• Court Refuses to Permit Discount of Medicare Reimbursements Where Tort Plaintiff Settles Underlying Case for Less Than Actual Damages Sustained
  • October 26, 2012
  • Law Firm: Fineman Krekstein Harris P.C. - Philadelphia Office
  • In Mason v. Sebelius, No. 11-2370, 2012 U.S. Dist. LEXIS 106522 (D.N.J. Jul. 31, 2012), the court denied the plaintiff’s motion for reconsideration of its dismissal of his action to recover reimbursements made to Medicare. Plaintiff was injured in a slip-and-fall accident. He incurred medical expenses totaling $2,500, which were initially paid by Medicare. The tort action was settled for $40,000 and voluntarily dismissed. Thereafter, CMS sought reimbursement of a discounted portion of the medical care costs it paid on plaintiff’s behalf.

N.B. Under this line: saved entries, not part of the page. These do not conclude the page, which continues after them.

Definition decade (m : positive) (e : Z) : Z :=
  decade_up 4 (value (S754_finite false m e))
    ((Z.pos (digits2_pos m) + e - 1) * 30103 / 100000 - 1).

(** the [k]-digit candidates around [v], when one of them reads back as
    [x]: the nearer one, the even one on a tie; returns [(s, n)] with
    [s * 10^(n-k)] the decimal *)
Definition try_digits (x : number) (v : Q) (n0 k : Z) : option (Z * Z) :=
  let p := n0 - k in
  let lo := Qfloor (v / 10 ^ p) in
  let hi := lo + 1 in
  let ok s := same (decimal s p) x in
  let norm (s : Z) := if (s =? 10 ^ k)%Z then (10 ^ (k - 1), n0 + 1) else (s, n0) in
  let dlo := (v - inject_Z lo * 10 ^ p)%Q in
  let dhi := (inject_Z hi * 10 ^ p - v)%Q in
  match ok lo, ok hi with
  | true, true =>
      match (dlo ?= dhi)%Q with
      | Lt => Some (norm lo)
      | Gt => Some (norm hi)
      | Eq => Some (norm (if Z.even lo then lo else hi))
      end
  | true, false => Some (norm lo)
  | false, true => Some (norm hi)
  | false, false => None
  end.

Fixpoint shortest (fuel : nat) (x : number) (v : Q) (n0 k : Z) : Z * Z * Z :=
  match fuel with
  | O => (Qfloor (v / 10 ^ (n0 - k)), n0, k)
  | S f =>
      match try_digits x v n0 k with
      | Some (s, n) => (s, n, k)
      | None => shortest f x v n0 (k + 1)
      end
  end.

Definition render (s n k : Z) : string :=
  let ds := string_of_Z s in
  if ((k <=? n) && (n <=? 21))%Z then ds ++ zeros (Z.to_nat (n - k))
  else if ((0 <? n) && (n <=? 21))%Z then
    substring 0 (Z.to_nat n) ds ++ "." ++ substring (Z.to_nat n) (Z.to_nat (k - n)) ds
  else if ((-6 <? n) && (n <=? 0))%Z then "0." ++ zeros (Z.to_nat (- n)) ++ ds
  else
    let e := n - 1 in
    let sign := if (e <? 0)%Z then "-" else "+" in
    let es := string_of_Z (Z.abs e) in
    if (k =? 1)%Z then ds ++ "e" ++ sign ++ es
    else substring 0 1 ds ++ "." ++ substring 1 (Z.to_nat (k - 1)) ds
           ++ "e" ++ sign ++ es.

Definition Number_toString (x : number) : string :=
  match x with
  | S754_nan => "NaN"
  | S754_zero _ => "0"
  | S754_infinity s => if s then "-Infinity" else "Infinity"
  | S754_finite s m e =>
      let ax := S754_finite false m e in
      let '(d, n, k) := shortest 17 ax (value ax) (decade m e) 1 in
      (if s then "-" else "") ++ render d n k
  end.

End JsString.

Import JsString.

(** ** The calculator ([types.ts] and the core of [App]) *)

Inductive Mode : Type := original | new.

Record CalculationRow : Type := {
  id : string;
  label : string;
  reductionPercent : number;
  inputMrp : number;
  newMrp : number;
  intermediateTradePrice : number;
  finalTradePrice : number;
  gstAmount : number
}.

Record CalculationResult : Type := {
  row12 : CalculationRow;
  row18 : CalculationRow
}.

(** [processRow], the closure of [calculate], with the [mode] it captures *)
Definition processRow (mode : Mode) (val reductionPercent : number)
    (label : string) : CalculationRow :=
  let '(originalMrp, newMrp) :=
    match mode with
    | original => (val, val * (n_1 - (reductionPercent / n_100)))
    | new => (val / (n_1 - (reductionPercent / n_100)), val)
    end%num in
  let intermediatePrice := (newMrp * (n_100 / n_105))%num in
  let finalTradePrice := (intermediatePrice * n_0_80)%num in
  let gstAmount := (finalTradePrice * n_0_05)%num in
  {| id := label;
     label := label;
     reductionPercent := reductionPercent;
     inputMrp := originalMrp;
     newMrp := newMrp;
     intermediateTradePrice := intermediatePrice;
     finalTradePrice := finalTradePrice;
     gstAmount := gstAmount |}.

(** the React state of the component *)
Record AppState : Type := {
  mrpInput : string;
  calculationMode : Mode;
  results : option CalculationResult;
  aiAnalysis : string;
  isLoadingAi : bool;
  isLiveActive : bool;
  isAiSpeaking : bool
}.

Definition initialState : AppState :=
  {| mrpInput := "100";
     calculationMode := original;
     results := None;
     aiAnalysis := "";
     isLoadingAi := false;
     isLiveActive := false;
     isAiSpeaking := false |}.

Definition setMrpInput (v : string) (st : AppState) : AppState :=
  {| mrpInput := v;
     calculationMode := calculationMode st;
     results := results st;
     aiAnalysis := aiAnalysis st;
     isLoadingAi := isLoadingAi st;
     isLiveActive := isLiveActive st;
     isAiSpeaking := isAiSpeaking st |}.

Definition setCalculationMode (m : Mode) (st : AppState) : AppState :=
  {| mrpInput := mrpInput st;
     calculationMode := m;
     results := results st;
     aiAnalysis := aiAnalysis st;
     isLoadingAi := isLoadingAi st;
     isLiveActive := isLiveActive st;
     isAiSpeaking := isAiSpeaking st |}.

Definition setResults (r : option CalculationResult) (st : AppState) : AppState :=
  {| mrpInput := mrpInput st;
     calculationMode := calculationMode st;
     results := r;
     aiAnalysis := aiAnalysis st;
     isLoadingAi := isLoadingAi st;
     isLiveActive := isLiveActive st;
     isAiSpeaking := isAiSpeaking st |}.

Definition setAiAnalysis (a : string) (st : AppState) : AppState :=
  {| mrpInput := mrpInput st;
     calculationMode := calculationMode st;
     results := results st;
     aiAnalysis := a;
     isLoadingAi := isLoadingAi st;
     isLiveActive := isLiveActive st;
     isAiSpeaking := isAiSpeaking st |}.

Definition setIsLiveActive (b : bool) (st : AppState) : AppState :=
  {| mrpInput := mrpInput st;
     calculationMode := calculationMode st;
     results := results st;
     aiAnalysis := aiAnalysis st;
     isLoadingAi := isLoadingAi st;
     isLiveActive := b;
     isAiSpeaking := isAiSpeaking st |}.

Definition setIsAiSpeaking (b : bool) (st : AppState) : AppState :=
  {| mrpInput := mrpInput st;
     calculationMode := calculationMode st;
     results := results st;
     aiAnalysis := aiAnalysis st;
     isLoadingAi := isLoadingAi st;
     isLiveActive := isLiveActive st;
     isAiSpeaking := b |}.

(** the two rows [calculate] builds *)
Definition snapshot (amount : number) (mode : Mode) : CalculationResult :=
  {| row12 := processRow mode amount n_6_25 "12% GST Rule";
     row18 := processRow mode amount n_11_02 "18% GST Rule" |}.

Definition calculate (amount : number) (mode : Mode) (st : AppState) : AppState :=
  setAiAnalysis "" (setResults (Some (snapshot amount mode)) st).

(** the effect that re-runs whenever [mrpInput] or [calculationMode] change *)
Definition recalculate (st : AppState) : AppState :=
  let num := parseFloat (mrpInput st) in
  if negb (isNaN num) && gt num n_0
  then calculate num (calculationMode st) st
  else setResults None st.

Definition handleInputChange (value : string) (st : AppState) : AppState :=
  if String.eqb value "" || decimal_pattern value
  then setMrpInput value st
  else st.

(** the two mode buttons and the clear button *)
Definition clickMode (m : Mode) (st : AppState) : AppState :=
  setCalculationMode m st.

Definition clickClear (st : AppState) : AppState := setMrpInput "" st.

(** ** Values that arrive in tool-call arguments *)

#[local] Unset Elimination Schemes.

Inductive jsval : Type :=
| JUndefined
| JNull
| JBool (b : bool)
| JNum (x : number)
| JStr (s : string)
| JArr (items : list jsval)
| JObj (fields : list (string * jsval)).

#[local] Set Elimination Schemes.

Fixpoint lookup {A : Type} (key : string) (fields : list (string * A)) : option A :=
  match fields with
  | [] => None
  | (k, v) :: rest => if String.eqb k key then Some v else lookup key rest
  end.

(** [String(v)]; [None] is a [TypeError].  An array is joined with commas,
    [undefined] and [null] elements counting as empty.  An object is turned
    into a primitive through its [toString]: with an own key of that name --
    never a function in what JSON carries -- the inherited method is hidden,
    [valueOf] gives the object back and the conversion throws; without one
    the inherited method answers "[object Object]". *)
Fixpoint ToString (v : jsval) : option string :=
  match v with
  | JUndefined => Some "undefined"
  | JNull => Some "null"
  | JBool b => Some (if b then "true" else "false")
  | JNum x => Some (Number_toString x)
  | JStr s => Some s
  | JArr items =>
      (fix join (l : list jsval) : option string :=
         match l with
         | [] => Some ""
         | x :: r =>
             match (match x with JUndefined | JNull => Some "" | _ => ToString x end) with
             | Some sx =>
                 match r with
                 | [] => Some sx
                 | _ =>
                     match join r with
                     | Some sr => Some (sx ++ "," ++ sr)
                     | None => None
                     end
                 end
             | None => None
             end
         end) items
  | JObj fields =>
      match lookup "toString" fields with
      | Some _ => None
      | None => Some "[object Object]"
      end
  end%string.

(** ** The voice session: handles, messages, effects *)

Definition AudioContext : Type := nat.
Definition LiveSession : Type := nat.
Definition MediaStreamTrack : Type := nat.
Definition AudioBufferSourceNode : Type := nat.

Record MediaStream : Type := { getTracks : list MediaStreamTrack }.

Record FunctionCall : Type := {
  fc_id : option string;
  fc_name : option string;
  fc_args : option (list (string * jsval))
}.

Record FunctionResponse : Type := {
  fr_id : option string;
  fr_name : option string;
  fr_result : string
}.

(** A server message: its tool call (whose list of calls may be missing) and
    the audio payload of its first part.  The payload arrives as a base64
    text; [audioData] is [None] when there is no such text or the text is
    empty (the handler tests the text), and otherwise the binary string that
    [atob] makes of the text -- which is empty for a text of white space.  A
    text that [atob] refuses has no [LiveServerMessage]; [onmessage_base64]
    below handles the message with its text. *)
Record LiveServerMessage : Type := {
  toolCall : option (option (list FunctionCall));
  audioData : option string
}.

Record AudioBuffer : Type := {
  numberOfChannels : Z;
  frameCount : Z;
  sampleRate : Z;
  channelData : list (list number)
}.

Definition duration (b : AudioBuffer) : number :=
  (of_Z (frameCount b) / of_Z (sampleRate b))%num.

(** what the component does to the outside *)
Inductive Effect : Type :=
| TrackStopped (t : MediaStreamTrack)
| ContextClosed (c : AudioContext)
| SessionClosed (s : LiveSession)
| SourceStopped (n : AudioBufferSourceNode)
| SourceStarted (n : AudioBufferSourceNode) (when : number)
| ToolResponseSent (r : FunctionResponse)
| RealtimeInputSent (pcm : list Z)
| Alerted (msg : string)
| Logged (msg : string).

(** the [useRef] cells *)
Record Refs : Type := {
  audioContextRef : option AudioContext;
  inputAudioContextRef : option AudioContext;
  sessionRef : option LiveSession;
  mediaStreamRef : option MediaStream;
  nextStartTimeRef : number;
  sourcesRef : list AudioBufferSourceNode
}.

    In his motion for reconsideration, the plaintiff sought a determination that CMS was only entitled to reimbursement of a fraction of the medical costs as a proportionate share of his total recovery. Plaintiff argued that the court should apply Arkansas Dept. of Human Svcs. v. Ahlborn, 547 U.S. 268 (2006) to the MSP Act and hold that CMS is only entitled to seek a discounted amount of reimbursement. The court disagreed with plaintiff’s argument finding that the Ahlborn decision does not apply in the Medicare context. The court relied on the Sixth Circuit’s decision in Hadden v. United States, 661 F.3d 298 (6th Cir. 2011), which found that Ahlborn was based on the specific language of the Medicaid statute and, therefore, inapplicable in the Medicare context. Analyzing the language of 42 U.S.C. § 1395y(b)(2)(B)(ii), the court concluded that the scope of a beneficiary’s “responsibility” for payment of “items or services included” in a claim for reimbursement encompasses “all of his medical expenses.”

    Decisions by various courts continues to reinforce the position CMS is entitled to a full recovery of its conditional payment regardless of the fact that a beneficiary’s settlement can be significantly reduced to reflect the defendant’s exposure under tort liability concepts. Such a position hampers the settlement process because Medicare beneficiaries will fear that Medicare will claim the entire settlement award, and insurance carriers will be unwilling to pay any more than what they value settlement to be in order to cover the entire Medicare lien and potential future Medicare liens.